[[ Source information, beginning ]]

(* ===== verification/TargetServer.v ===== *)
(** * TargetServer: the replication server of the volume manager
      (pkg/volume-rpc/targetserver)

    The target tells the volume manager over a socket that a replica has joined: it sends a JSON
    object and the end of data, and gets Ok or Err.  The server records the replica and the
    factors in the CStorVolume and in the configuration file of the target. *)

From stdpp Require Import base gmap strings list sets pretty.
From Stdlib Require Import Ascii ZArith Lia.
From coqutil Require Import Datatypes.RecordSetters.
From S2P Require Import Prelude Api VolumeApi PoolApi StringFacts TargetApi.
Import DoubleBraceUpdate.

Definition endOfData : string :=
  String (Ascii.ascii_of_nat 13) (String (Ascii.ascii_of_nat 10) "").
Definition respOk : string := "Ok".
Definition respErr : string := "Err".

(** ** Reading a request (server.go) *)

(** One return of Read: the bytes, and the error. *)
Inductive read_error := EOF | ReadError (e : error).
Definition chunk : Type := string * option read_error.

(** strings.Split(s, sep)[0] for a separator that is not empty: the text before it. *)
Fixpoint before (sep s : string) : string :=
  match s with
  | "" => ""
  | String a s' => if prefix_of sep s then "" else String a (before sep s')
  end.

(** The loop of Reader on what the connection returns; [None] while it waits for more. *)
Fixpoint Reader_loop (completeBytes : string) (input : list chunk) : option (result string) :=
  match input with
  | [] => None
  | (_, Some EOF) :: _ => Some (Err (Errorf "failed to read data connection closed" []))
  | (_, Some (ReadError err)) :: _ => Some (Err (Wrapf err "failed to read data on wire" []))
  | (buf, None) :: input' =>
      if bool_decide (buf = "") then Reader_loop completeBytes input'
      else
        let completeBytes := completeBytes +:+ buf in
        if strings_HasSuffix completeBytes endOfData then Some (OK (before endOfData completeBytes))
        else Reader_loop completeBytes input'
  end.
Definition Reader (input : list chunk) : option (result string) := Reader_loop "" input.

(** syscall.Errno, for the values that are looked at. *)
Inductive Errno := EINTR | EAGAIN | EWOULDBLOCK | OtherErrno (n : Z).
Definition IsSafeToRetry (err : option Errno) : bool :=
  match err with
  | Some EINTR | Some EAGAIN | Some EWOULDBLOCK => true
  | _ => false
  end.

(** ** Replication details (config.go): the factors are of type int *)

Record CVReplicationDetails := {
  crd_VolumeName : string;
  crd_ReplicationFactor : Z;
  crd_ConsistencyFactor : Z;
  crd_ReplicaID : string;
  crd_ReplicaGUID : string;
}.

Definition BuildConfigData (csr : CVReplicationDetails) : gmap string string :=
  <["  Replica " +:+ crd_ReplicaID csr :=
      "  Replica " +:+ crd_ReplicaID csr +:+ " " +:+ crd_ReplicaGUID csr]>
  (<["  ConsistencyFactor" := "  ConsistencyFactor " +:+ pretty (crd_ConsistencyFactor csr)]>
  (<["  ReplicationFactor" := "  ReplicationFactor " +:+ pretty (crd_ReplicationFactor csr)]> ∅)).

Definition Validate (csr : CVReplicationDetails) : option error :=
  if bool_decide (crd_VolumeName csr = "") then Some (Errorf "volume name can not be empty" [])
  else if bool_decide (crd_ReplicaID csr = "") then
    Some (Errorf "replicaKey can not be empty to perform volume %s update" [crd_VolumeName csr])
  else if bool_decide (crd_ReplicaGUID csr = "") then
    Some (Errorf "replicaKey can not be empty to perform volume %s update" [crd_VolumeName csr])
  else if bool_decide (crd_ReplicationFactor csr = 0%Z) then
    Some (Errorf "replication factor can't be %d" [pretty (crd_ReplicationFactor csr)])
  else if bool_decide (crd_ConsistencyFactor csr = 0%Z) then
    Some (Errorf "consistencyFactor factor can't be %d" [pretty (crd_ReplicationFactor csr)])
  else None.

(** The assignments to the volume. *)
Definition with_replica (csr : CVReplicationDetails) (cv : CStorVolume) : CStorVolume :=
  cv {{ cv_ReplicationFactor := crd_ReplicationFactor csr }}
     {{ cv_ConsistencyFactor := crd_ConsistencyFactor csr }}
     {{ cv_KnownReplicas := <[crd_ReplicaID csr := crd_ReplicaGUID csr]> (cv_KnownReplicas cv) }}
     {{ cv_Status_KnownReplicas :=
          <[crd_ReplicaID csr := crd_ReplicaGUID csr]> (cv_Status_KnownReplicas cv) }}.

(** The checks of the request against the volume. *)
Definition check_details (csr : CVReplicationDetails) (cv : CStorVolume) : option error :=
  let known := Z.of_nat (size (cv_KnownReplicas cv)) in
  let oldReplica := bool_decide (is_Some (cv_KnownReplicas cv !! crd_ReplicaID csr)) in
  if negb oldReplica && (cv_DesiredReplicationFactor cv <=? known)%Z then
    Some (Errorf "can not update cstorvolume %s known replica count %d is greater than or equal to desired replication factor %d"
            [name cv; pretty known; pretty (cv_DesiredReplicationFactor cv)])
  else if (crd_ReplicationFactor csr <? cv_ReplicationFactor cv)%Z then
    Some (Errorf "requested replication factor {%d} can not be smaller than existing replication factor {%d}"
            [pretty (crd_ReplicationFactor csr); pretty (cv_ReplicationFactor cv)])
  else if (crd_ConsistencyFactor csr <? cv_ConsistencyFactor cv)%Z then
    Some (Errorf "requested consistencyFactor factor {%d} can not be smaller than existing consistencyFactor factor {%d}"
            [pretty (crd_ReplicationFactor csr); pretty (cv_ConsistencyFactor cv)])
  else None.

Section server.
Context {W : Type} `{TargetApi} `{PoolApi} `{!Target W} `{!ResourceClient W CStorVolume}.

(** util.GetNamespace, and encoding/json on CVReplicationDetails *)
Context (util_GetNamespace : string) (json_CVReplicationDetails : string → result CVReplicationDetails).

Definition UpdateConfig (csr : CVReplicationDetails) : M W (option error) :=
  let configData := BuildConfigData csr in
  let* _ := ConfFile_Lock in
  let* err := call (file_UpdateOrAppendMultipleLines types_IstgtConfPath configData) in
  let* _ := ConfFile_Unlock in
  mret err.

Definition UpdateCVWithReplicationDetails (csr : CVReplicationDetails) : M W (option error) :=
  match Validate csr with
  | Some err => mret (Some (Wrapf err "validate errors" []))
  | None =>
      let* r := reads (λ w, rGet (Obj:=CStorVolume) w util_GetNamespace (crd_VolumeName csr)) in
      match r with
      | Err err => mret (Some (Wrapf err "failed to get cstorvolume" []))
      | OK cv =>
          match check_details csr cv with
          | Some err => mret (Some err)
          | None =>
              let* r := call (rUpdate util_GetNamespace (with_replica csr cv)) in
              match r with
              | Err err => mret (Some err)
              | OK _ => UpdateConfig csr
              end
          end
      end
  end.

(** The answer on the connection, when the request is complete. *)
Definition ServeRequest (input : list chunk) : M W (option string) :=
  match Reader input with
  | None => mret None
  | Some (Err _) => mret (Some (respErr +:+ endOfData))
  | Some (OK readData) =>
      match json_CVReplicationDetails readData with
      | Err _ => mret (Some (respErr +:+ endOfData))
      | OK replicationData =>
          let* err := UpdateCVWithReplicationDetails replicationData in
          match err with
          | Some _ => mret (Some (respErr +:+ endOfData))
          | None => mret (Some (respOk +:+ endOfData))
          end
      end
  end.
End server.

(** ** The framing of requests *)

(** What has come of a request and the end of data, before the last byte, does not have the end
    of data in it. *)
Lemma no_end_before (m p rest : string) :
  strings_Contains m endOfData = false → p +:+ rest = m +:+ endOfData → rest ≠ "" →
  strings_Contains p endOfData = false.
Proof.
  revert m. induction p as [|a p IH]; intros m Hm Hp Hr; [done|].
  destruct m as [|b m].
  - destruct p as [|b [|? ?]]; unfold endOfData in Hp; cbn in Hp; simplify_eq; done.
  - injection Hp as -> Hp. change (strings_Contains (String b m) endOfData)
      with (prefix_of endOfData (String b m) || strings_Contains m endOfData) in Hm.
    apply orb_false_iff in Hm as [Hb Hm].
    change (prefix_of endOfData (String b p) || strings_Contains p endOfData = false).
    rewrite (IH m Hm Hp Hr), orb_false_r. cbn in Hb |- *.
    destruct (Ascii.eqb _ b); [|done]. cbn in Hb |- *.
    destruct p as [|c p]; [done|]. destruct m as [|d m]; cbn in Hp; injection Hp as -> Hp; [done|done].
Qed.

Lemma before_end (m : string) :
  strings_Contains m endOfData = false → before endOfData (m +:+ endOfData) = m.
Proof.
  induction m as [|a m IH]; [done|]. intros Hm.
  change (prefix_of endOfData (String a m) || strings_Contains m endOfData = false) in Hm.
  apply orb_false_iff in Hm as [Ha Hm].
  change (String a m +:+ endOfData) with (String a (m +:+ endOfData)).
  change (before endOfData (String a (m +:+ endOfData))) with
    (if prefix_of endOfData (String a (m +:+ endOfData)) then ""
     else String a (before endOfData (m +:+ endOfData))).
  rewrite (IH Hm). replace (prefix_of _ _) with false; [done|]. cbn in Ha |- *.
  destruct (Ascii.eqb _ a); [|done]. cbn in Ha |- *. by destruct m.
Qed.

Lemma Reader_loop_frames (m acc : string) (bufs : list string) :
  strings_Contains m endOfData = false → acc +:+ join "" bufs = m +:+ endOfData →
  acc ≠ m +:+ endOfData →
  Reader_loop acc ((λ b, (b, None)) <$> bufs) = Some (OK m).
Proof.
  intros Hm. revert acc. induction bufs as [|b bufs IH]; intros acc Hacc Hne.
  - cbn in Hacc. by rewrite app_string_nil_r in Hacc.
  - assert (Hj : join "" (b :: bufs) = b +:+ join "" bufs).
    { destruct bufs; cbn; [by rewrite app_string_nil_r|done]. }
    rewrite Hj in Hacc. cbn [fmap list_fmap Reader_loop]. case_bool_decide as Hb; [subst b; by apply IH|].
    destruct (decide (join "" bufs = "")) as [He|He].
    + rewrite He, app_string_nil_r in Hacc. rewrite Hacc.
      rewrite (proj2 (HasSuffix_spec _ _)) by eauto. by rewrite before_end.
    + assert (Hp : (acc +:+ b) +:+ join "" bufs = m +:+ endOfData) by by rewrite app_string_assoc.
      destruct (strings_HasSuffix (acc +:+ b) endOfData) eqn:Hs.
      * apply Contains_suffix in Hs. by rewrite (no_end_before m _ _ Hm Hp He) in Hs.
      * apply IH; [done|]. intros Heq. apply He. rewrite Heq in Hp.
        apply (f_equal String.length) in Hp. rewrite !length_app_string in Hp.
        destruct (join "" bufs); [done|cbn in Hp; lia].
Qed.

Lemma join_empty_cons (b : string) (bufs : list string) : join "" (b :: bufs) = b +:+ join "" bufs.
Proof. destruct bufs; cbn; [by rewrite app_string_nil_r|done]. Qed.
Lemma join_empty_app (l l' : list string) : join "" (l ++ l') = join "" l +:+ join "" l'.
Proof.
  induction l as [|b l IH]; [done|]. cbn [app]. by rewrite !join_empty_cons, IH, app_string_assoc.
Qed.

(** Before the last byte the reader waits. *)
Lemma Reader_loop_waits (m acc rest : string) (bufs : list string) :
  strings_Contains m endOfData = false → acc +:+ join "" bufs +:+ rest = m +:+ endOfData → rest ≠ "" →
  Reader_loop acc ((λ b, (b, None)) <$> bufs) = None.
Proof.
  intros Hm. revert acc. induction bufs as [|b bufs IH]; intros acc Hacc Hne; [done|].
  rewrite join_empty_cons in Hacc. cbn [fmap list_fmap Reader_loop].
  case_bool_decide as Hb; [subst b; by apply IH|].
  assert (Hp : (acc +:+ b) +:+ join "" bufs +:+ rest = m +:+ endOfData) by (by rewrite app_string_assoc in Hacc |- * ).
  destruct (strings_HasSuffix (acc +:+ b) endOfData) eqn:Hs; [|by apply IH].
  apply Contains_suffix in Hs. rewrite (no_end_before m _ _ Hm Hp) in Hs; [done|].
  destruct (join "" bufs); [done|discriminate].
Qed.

[[ Source information, end ]]
[[ Source information, beginning ]]

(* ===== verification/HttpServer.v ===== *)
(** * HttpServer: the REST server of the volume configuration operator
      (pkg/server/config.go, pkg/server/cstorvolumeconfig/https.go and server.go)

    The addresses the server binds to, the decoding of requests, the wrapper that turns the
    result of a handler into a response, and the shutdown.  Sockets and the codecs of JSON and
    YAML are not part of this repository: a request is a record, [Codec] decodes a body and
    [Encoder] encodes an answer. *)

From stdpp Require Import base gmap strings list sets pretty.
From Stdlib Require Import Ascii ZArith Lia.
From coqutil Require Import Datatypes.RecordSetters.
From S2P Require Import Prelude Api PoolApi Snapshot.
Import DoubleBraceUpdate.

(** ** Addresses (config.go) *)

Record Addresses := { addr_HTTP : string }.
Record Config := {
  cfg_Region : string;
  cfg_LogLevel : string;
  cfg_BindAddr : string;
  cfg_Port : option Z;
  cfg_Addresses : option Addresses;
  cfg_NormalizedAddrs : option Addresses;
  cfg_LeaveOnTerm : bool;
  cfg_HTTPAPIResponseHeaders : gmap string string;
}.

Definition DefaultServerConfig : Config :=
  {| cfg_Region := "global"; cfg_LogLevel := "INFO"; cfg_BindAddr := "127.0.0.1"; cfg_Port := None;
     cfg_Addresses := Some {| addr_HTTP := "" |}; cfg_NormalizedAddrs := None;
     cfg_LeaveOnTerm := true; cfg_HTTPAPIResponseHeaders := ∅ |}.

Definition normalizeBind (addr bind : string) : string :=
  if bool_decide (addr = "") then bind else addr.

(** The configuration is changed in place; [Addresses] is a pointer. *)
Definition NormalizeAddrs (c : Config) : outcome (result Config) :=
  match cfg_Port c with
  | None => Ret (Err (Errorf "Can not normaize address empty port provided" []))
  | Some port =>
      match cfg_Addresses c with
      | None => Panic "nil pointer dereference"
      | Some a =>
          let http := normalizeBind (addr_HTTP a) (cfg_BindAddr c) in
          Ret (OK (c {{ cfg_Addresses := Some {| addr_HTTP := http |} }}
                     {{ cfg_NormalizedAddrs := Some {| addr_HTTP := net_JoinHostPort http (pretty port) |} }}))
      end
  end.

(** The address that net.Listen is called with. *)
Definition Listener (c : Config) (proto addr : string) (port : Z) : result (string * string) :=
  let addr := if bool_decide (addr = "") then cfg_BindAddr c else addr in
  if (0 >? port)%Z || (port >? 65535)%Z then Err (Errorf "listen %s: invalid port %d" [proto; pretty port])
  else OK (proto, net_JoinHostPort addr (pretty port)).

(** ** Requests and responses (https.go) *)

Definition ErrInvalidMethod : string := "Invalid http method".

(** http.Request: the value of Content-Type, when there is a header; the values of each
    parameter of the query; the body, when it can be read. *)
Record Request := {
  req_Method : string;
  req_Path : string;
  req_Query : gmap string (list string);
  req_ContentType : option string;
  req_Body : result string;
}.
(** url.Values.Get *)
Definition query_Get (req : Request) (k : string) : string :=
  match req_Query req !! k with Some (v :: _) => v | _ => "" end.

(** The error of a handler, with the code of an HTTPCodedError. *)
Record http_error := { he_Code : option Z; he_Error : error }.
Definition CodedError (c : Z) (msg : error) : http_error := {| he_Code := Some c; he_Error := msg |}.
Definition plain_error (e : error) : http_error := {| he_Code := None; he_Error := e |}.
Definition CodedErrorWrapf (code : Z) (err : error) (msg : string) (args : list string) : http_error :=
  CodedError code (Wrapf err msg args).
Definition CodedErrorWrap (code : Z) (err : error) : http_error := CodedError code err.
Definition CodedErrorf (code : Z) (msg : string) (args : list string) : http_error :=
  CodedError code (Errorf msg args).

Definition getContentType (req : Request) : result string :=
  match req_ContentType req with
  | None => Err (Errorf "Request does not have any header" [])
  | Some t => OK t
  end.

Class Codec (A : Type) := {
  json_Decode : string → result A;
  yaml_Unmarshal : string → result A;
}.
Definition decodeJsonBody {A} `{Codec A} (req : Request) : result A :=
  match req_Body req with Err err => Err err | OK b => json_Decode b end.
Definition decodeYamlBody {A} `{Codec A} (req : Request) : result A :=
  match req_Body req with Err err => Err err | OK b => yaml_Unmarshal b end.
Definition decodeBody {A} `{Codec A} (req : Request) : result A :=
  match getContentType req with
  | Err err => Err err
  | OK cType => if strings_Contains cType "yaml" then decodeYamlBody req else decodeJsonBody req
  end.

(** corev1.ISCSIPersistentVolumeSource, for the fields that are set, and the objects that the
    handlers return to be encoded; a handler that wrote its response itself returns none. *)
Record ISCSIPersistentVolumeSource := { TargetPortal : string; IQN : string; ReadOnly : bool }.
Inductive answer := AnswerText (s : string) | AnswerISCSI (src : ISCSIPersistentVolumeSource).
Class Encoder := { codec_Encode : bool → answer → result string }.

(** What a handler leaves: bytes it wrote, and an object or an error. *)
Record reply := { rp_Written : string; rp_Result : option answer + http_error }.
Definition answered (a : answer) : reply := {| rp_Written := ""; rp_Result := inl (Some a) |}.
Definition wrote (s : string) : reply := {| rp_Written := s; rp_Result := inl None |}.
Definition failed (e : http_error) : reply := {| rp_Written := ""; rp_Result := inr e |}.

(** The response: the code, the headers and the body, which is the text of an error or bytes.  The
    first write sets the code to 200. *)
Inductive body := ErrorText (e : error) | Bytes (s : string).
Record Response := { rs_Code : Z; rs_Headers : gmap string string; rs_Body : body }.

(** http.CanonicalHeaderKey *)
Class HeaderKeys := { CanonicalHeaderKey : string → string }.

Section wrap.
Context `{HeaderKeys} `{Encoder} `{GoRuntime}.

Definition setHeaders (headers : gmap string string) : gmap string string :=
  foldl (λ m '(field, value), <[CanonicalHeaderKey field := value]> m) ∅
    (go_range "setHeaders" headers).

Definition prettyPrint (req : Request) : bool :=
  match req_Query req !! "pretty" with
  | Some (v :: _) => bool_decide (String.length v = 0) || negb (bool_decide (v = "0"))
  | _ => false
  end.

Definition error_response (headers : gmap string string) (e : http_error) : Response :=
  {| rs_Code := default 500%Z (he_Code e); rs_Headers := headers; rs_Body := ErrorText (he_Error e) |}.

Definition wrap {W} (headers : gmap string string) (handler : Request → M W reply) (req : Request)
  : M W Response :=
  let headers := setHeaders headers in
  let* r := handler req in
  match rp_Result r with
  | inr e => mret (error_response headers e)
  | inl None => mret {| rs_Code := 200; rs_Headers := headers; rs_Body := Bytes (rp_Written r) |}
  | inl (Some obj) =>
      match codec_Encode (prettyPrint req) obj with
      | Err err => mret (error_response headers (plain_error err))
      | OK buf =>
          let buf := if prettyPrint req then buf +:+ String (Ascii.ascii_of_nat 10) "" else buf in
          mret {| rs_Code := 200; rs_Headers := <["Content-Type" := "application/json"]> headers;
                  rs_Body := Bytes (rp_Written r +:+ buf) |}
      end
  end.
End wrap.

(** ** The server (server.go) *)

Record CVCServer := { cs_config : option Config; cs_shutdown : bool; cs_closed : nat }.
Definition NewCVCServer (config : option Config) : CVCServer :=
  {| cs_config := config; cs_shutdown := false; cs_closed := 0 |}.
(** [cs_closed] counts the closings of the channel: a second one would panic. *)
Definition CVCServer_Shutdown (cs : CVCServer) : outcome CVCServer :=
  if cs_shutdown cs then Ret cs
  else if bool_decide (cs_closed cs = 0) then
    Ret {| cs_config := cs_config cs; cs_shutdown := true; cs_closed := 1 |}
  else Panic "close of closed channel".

[[ Source information, end ]]
[[ Source information, beginning ]]

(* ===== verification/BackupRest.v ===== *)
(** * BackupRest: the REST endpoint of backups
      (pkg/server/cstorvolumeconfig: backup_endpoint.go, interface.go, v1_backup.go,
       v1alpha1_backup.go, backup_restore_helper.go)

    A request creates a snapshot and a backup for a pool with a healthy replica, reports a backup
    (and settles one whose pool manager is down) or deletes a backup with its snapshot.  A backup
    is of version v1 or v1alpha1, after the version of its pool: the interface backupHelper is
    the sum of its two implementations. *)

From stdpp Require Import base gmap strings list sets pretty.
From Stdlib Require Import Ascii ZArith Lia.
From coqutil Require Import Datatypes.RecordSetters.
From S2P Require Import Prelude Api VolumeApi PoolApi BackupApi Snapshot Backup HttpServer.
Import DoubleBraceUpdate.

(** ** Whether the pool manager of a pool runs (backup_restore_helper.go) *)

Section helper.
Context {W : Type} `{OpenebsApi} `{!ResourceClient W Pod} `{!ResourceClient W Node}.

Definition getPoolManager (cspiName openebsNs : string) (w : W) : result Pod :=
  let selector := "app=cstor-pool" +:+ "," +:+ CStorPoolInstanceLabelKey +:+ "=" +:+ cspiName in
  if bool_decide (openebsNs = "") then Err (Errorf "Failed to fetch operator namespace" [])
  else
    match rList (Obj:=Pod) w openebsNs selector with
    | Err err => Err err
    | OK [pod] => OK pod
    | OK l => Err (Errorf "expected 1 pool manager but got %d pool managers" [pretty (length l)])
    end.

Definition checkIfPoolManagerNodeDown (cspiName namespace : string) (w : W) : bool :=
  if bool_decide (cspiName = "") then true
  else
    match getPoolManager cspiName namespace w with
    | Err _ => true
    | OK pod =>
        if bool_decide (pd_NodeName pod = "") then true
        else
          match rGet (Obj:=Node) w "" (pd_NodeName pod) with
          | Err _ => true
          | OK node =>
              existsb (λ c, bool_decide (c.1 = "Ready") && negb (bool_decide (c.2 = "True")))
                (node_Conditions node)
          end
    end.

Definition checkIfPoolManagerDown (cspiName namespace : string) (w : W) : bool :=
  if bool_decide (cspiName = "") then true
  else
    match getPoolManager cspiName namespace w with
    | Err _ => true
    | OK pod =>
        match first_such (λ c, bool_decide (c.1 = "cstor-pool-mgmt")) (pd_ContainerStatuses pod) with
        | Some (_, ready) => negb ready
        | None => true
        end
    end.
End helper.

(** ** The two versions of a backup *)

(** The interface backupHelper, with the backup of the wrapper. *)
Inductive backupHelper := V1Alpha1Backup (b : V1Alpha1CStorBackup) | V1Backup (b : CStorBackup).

[[ Source information, end ]]

*Work to be completed*:
Look for the word "wrote". Copy out every line of the data that has it.

*Task response*:
    handlers return to be encoded; a handler that wrote its response itself returns none. *)
(** What a handler leaves: bytes it wrote, and an object or an error. *)
Definition wrote (s : string) : reply := {| rp_Written := s; rp_Result := inl None |}.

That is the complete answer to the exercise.